WORK ORDER
Which lines below hold the word "None"? Copy all of them.

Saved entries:
+ + + +
Lemma text_snoc ls l s : text (ls ++ [l]) +:+ s = text ls +:+ (l +:+ String LF s).
Proof.
  induction ls as [|l' ls IH]; [cbn; by rewrite sapp_assoc|].
  cbn [app text foldr]. fold (text (ls ++ [l])) (text ls).
  by rewrite !sapp_assoc, !sapp_cons_l, IH.
Qed.

(** The loop, from a position where only lines have been read. *)
Lemma head_loop_is_head fuel ls s :
  Forall head_line ls → (String.length s < fuel)%nat →
  ∃ head ok, head_loop fuel (text ls) s = Some (head, ok) ∧
    if ok : bool then blank_head (text ls +:+ s) head
    else no_blank (text ls +:+ s) ∧ head = text ls +:+ s.
Proof.
  revert ls s. induction fuel as [|fuel IH]; intros ls s Hls Hf; [lia|]. cbn [head_loop].
  destruct (readString_cases s) as [[Hs E]|(l & rest & Hl & -> & E)]; rewrite E.
  - rewrite decide_True by auto. do 2 eexists. split; [done|]. split; [|done]. by exists ls, s.
  - case_decide as Hd.
    + do 2 eexists. split; [done|]. exists ls, (l +:+ String LF ""), rest.
      split_and!; [done|by destruct Hd as [?|[?|?]]; [done|right|left]|done|].
      by rewrite !sapp_assoc.
    + assert (head_line l).
      { split_and!; [done|intros ->; apply Hd; auto|intros ->; apply Hd; auto]. }
      rewrite <- text_snoc. rewrite sapp_nil_r.
      destruct (IH (ls ++ [l]) rest) as (head & ok & -> & Hh).
      { apply Forall_app. auto. }
      { rewrite sapp_length in Hf. simpl in Hf. lia. }
      exists head, ok. split; [done|]. by rewrite text_snoc in Hh.
Qed.

Lemma request_head_is_head s :
  let reader := limit_reader (Z.to_nat 65536) s in
  if (request_head s).2 then blank_head reader (request_head s).1
  else no_blank reader ∧ (request_head s).1 = reader.
Proof.
  cbn zeta. unfold request_head. generalize (limit_reader (Z.to_nat 65536) s). intros r.
  destruct (head_loop_is_head (S (String.length r)) [] r) as (head & ok & E & Hh); [done|lia|].
  change (text []) with "" in E. by rewrite E.
Qed.

Lemma free_of_cons c a s : free_of c (String a s) ↔ a ≠ c ∧ free_of c s.
Proof.
  cbn. rewrite andb_True, negb_True. by rewrite bool_decide_spec.
Qed.

(** A text with a blank line is not one without. *)
Lemma line_unique l l' s s' :
  free_of LF l → free_of LF l' → l +:+ String LF s = l' +:+ String LF s' → l = l' ∧ s = s'.
Proof.
  revert l'. induction l as [|a l IH]; intros [|b l'] Hl Hl' E; rewrite ?sapp_nil_l, ?sapp_cons_l in E; simplify_eq;
    rewrite ?free_of_cons in Hl, Hl'; [done|naive_solver..|].
  destruct (IH l') as [-> ->]; tauto.
Qed.

Lemma free_of_no_lf l s last : free_of LF last → last = l +:+ String LF s → False.
Proof.
  intros Hf ->. revert Hf. induction l as [|a l IH]; rewrite ?sapp_nil_l, ?sapp_cons_l, free_of_cons; naive_solver.
Qed.

Lemma blank_line_cases b : blank_line b → ∃ l, b = l +:+ String LF "" ∧ free_of LF l ∧ ¬ head_line l.
Proof. intros [->| ->]; [exists ""|exists (String CR "")]; (split_and!; [done|done|by intros (? & ? & ?)]). Qed.

Lemma blank_excludes s head : blank_head s head → ¬ no_blank s.
Proof.
  intros (ls & blank & rest & Hls & Hb & -> & ->) (ls' & last & Hls' & Hlast & E).
  destruct (blank_line_cases blank Hb) as (b & -> & Hfree & Hnot).
  rewrite !sapp_assoc in E. change (String LF "" +:+ rest) with (String LF rest) in E.
  revert ls' Hls' E. induction Hls as [|l ls Hl Hls IH]; intros [|l' ls'] Hls' E; cbn [text foldr] in E;
    rewrite ?sapp_nil_l, ?sapp_assoc, ?sapp_cons_l in E.
  - symmetry in E. by apply (free_of_no_lf _ _ _ Hlast) in E.
  - apply Forall_cons in Hls' as [Hl' _]. apply line_unique in E as [-> _]; [done|done|apply Hl'].
  - symmetry in E. by apply (free_of_no_lf _ _ _ Hlast) in E.
  - apply Forall_cons in Hls' as [Hl' Hls']. apply line_unique in E as [-> E]; [|apply Hl|apply Hl'].
    by apply (IH ls').
Qed.

(** ** The reply *)

Lemma stake_all s : stake (String.length s) s = Some (s, "").
Proof. pose proof (stake_app s "") as E. by rewrite sapp_nil_r in E. Qed.

Definition echo_response (body : string) : string := foldr String.append "" (echo_writes body).

Lemma wire_writes_all ss : wire (writes None ss) = foldr String.append "" ss.
Proof. induction ss as [|s ss IH]; [done|]. cbn. by rewrite IH. Qed.

Lemma limit_reader_app n s t :
  limit_reader n (s +:+ t) = limit_reader n s +:+ limit_reader (n - String.length s) t.
Proof.
  revert n. induction s as [|a s IH]; intros [|n]; rewrite ?sapp_cons_l; [done| |done|].
  - rewrite !sapp_nil_l. done.
  - cbn. by rewrite IH.
Qed.

Lemma wire_writes_some n ss : wire (writes (Some n) ss) = limit_reader n (foldr String.append "" ss).
Proof.
  revert n. induction ss as [|s ss IH]; intros n; [by destruct n|]. cbn [writes foldr].
  rewrite limit_reader_app, <- IH, !wire_app. cbn. rewrite sapp_nil_r.
  by destruct (decide (n < String.length s)%nat).
Qed.

Lemma ends_writes window ss : ends false (writes window ss ++ [Close]) = Fin.
Proof.
  revert window. induction ss as [|s ss IH]; intros [n|]; cbn; [done..| |done].
  destruct (decide (n < String.length s)%nat); cbn; apply IH.
Qed.

Lemma echo_wire s stream window :
  wire (echoRequestHead s stream window) =
  match (if decide (connection_dead s (request_head s).2 stream) then Some 0%nat else window) with
  | None => echo_response (request_head s).1
  | Some n => limit_reader n (echo_response (request_head s).1)
  end.
Proof.
  unfold echoRequestHead. destruct (request_head s) as [body ok]. cbn [fst snd].
  destruct (if decide _ then _ else _) as [n|]; cbn [app wire];
    rewrite wire_app, ?wire_writes_some, ?wire_writes_all; cbn [wire]; apply sapp_nil_r.
Qed.

Lemma echo_reads body : client_reads (echo_response body) = Complete 200 body "".
Proof.
  unfold echo_response, echo_writes. cbn [foldr]. rewrite ?sapp_nil_r, !sapp_assoc, ?sapp_nil_l.
  pose proof (content_length_line (Z.of_nat (String.length body)) ltac:(lia)) as Hcl.
  eapply eq_trans; [apply (client_reads_head "HTTP/1.1 200 OK"
    ["Content-Type: text/plain; charset=utf-8";
     "Content-Length: " +:+ itoa (Z.of_nat (String.length body)); "Connection: close"] 200
    [("content-type", "text/plain; charset=utf-8");
     ("content-length", itoa (Z.of_nat (String.length body))); ("connection", "close")] body);
    [done|done| |lia]|].
  - repeat constructor; try done; apply Hcl.
  - rewrite (read_body_length _ _ (Z.of_nat (String.length body))) by (done || lia).
    by rewrite Nat2Z.id, stake_all.
Qed.

(** What the raw listener is owed before it answers: a blank line, or 65536 bytes,
    or the peer's end of stream. *)
Definition answerable (s : string) (stream : stream_end) : Prop :=
  (∃ head, blank_head (limit_reader (Z.to_nat 65536) s) head) ∨
  (65536 ≤ Z.of_nat (String.length s))%Z ∨ stream = Eof.

Lemma answerable_alive s stream : answerable s stream ↔ ¬ connection_dead s (request_head s).2 stream.
Proof.
  pose proof (request_head_is_head s) as Hh. cbn zeta in Hh. unfold answerable, connection_dead.
  destruct (request_head s).2; [split; [by intros _ [? _]|eauto]|]. destruct Hh as [Hno _]. split.
  - intros [[head Hb]|[Hlen|Heof]] (_ & Hl & Hs); [by eapply blank_excludes|lia|done].
  - intros Hd. right. destruct (decide (stream = Eof)) as [|Hs]; [by right|]. left.
    destruct (decide (65536 ≤ Z.of_nat (String.length s))%Z); [done|]. destruct Hd. split_and!; [done|lia|done].
Qed.

(** C37: whatever bytes a peer sends, and however its stream ends.  Once a blank
    line (ended by LF or by CRLF) has come, or 65536 bytes have, or the peer has
    closed its side, the answer is one complete response whose body is the head of
    the request, byte for byte: everything up to and including the first blank line
    within the first 65536 bytes, or all of those bytes when there is no blank line
    among them; a peer that takes only [n] bytes of it before the deadline has the
    first [n] bytes of that response.  In every other case (the deadline passes, or
    the connection is reset, while the head is incomplete) nothing is written at
    all, since the deadline and the reset hold for the writes too.  In all cases the
    connection is closed. *)
Theorem echoRequestHead_echoes s stream :
  let reader := limit_reader (Z.to_nat 65536) s in
  (answerable s stream →
     ∃ head, (blank_head reader head ∨ no_blank reader ∧ head = reader) ∧
       client_reads (wire (echoRequestHead s stream None)) = Complete 200 head "" ∧
       ∀ n, wire (echoRequestHead s stream (Some n))
            = limit_reader n (wire (echoRequestHead s stream None))) ∧
  (¬ answerable s stream → ∀ window, wire (echoRequestHead s stream window) = "") ∧
  (∀ window, ends false (echoRequestHead s stream window) = Fin).
Proof.
  cbn zeta. split_and!.
  - intros Ha%answerable_alive. exists (request_head s).1. split_and!.
    + pose proof (request_head_is_head s) as Hh. cbn zeta in Hh.
      by destruct (request_head s).2; [left|right].
    + rewrite echo_wire, decide_False by done. apply echo_reads.
    + intros n. rewrite !echo_wire, !decide_False by done. done.
  - intros Ha window. rewrite answerable_alive in Ha. apply dec_stable in Ha.
    by rewrite echo_wire, decide_True.
  - intros window. unfold echoRequestHead. destruct (request_head s). apply ends_writes.
Qed.

(** A head that the deadline cuts short is not answered; one that the peer ends is. *)
Lemma echoRequestHead_echoes_witness :
  ¬ answerable "GET / HTTP/1.1" DeadlinePassed ∧
  wire (echoRequestHead "GET / HTTP/1.1" DeadlinePassed None) = "" ∧
  answerable "GET / HTTP/1.1" Eof ∧
  ∀ n, wire (echoRequestHead "GET / HTTP/1.1" Eof (Some n))
       = limit_reader n (wire (echoRequestHead "GET / HTTP/1.1" Eof None)).
Proof.
  assert (¬ answerable "GET / HTTP/1.1" DeadlinePassed) as Hno.
  { rewrite answerable_alive. intros Hd. apply Hd. split_and!; [|done|done].
    unfold request_head. apply (bool_decide_unpack _). vm_compute. exact I. }
  assert (answerable "GET / HTTP/1.1" Eof) as Hyes by by right; right.
  destruct (echoRequestHead_echoes "GET / HTTP/1.1" Eof) as [Heof _].
  destruct (echoRequestHead_echoes "GET / HTTP/1.1" DeadlinePassed) as (_ & Hdead & _).
  destruct (Heof Hyes) as (head & _ & _ & Hwin). split_and!; [done|by apply Hdead|done|done].
Defined.

(** ** A well-formed request *)

Lemma limit_reader_le n s t :
  (String.length s ≤ n)%nat → ∃ u, limit_reader n (s +:+ t) = s +:+ u.
Proof.
  revert s. induction n as [|n IH]; intros s Hs.
  - destruct s; [|simpl in Hs; lia]. by exists "".
  - destruct s as [|a s].
    + rewrite sapp_nil_l. by exists (limit_reader (S n) t).
    + simpl in Hs. destruct (IH s ltac:(lia)) as [u Hu]. exists u.
      rewrite !sapp_cons_l. cbn [limit_reader]. by rewrite Hu.
Qed.

Lemma head_loop_lines ls s fuel head :
  Forall (λ l, free_of LF l ∧ l ≠ "") ls → (length ls < fuel)%nat →
  head_loop fuel head (lines_then ls (CRLF +:+ s)) = Some (head +:+ lines_then ls CRLF, true).
Proof.
  intros Hls. revert fuel head. induction Hls as [|l ls [Hl Hne] Hls IH]; intros fuel head Hf;
    (destruct fuel as [|fuel]; [simpl in Hf; lia|]); cbn [head_loop].
  - change (lines_then [] (CRLF +:+ s)) with (String CR "" +:+ String LF s).
    rewrite readString_line by done. by rewrite decide_True by auto.
  - assert (lines_then (l :: ls) (CRLF +:+ s)
      = (l +:+ String CR "") +:+ String LF (lines_then ls (CRLF +:+ s))) as ->.
    { cbn [lines_then foldr]. by rewrite sapp_assoc. }
    assert (free_of LF (l +:+ String CR "")) as Hlf.
    { clear -Hl. induction l as [|a l IH]; [done|]. rewrite sapp_cons_l. cbn in *.
      apply andb_True in Hl as [? ?]. apply andb_True; auto. }
    rewrite readString_line by done. rewrite decide_False.
    + simpl in Hf. rewrite IH by lia. cbn [lines_then foldr].
      by rewrite !sapp_assoc.
    + destruct l as [|a [|b l]]; [done| |]; rewrite !sapp_cons_l; intros [?|[?|?]]; simplify_eq.
Qed.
+ + + +
ANSWER FOR THE TASK
Lemma wire_writes_all ss : wire (writes None ss) = foldr String.append "" ss.
  | None => echo_response (request_head s).1
       client_reads (wire (echoRequestHead s stream None)) = Complete 200 head "" ∧
            = limit_reader n (wire (echoRequestHead s stream None))) ∧
  wire (echoRequestHead "GET / HTTP/1.1" DeadlinePassed None) = "" ∧
       = limit_reader n (wire (echoRequestHead "GET / HTTP/1.1" Eof None)).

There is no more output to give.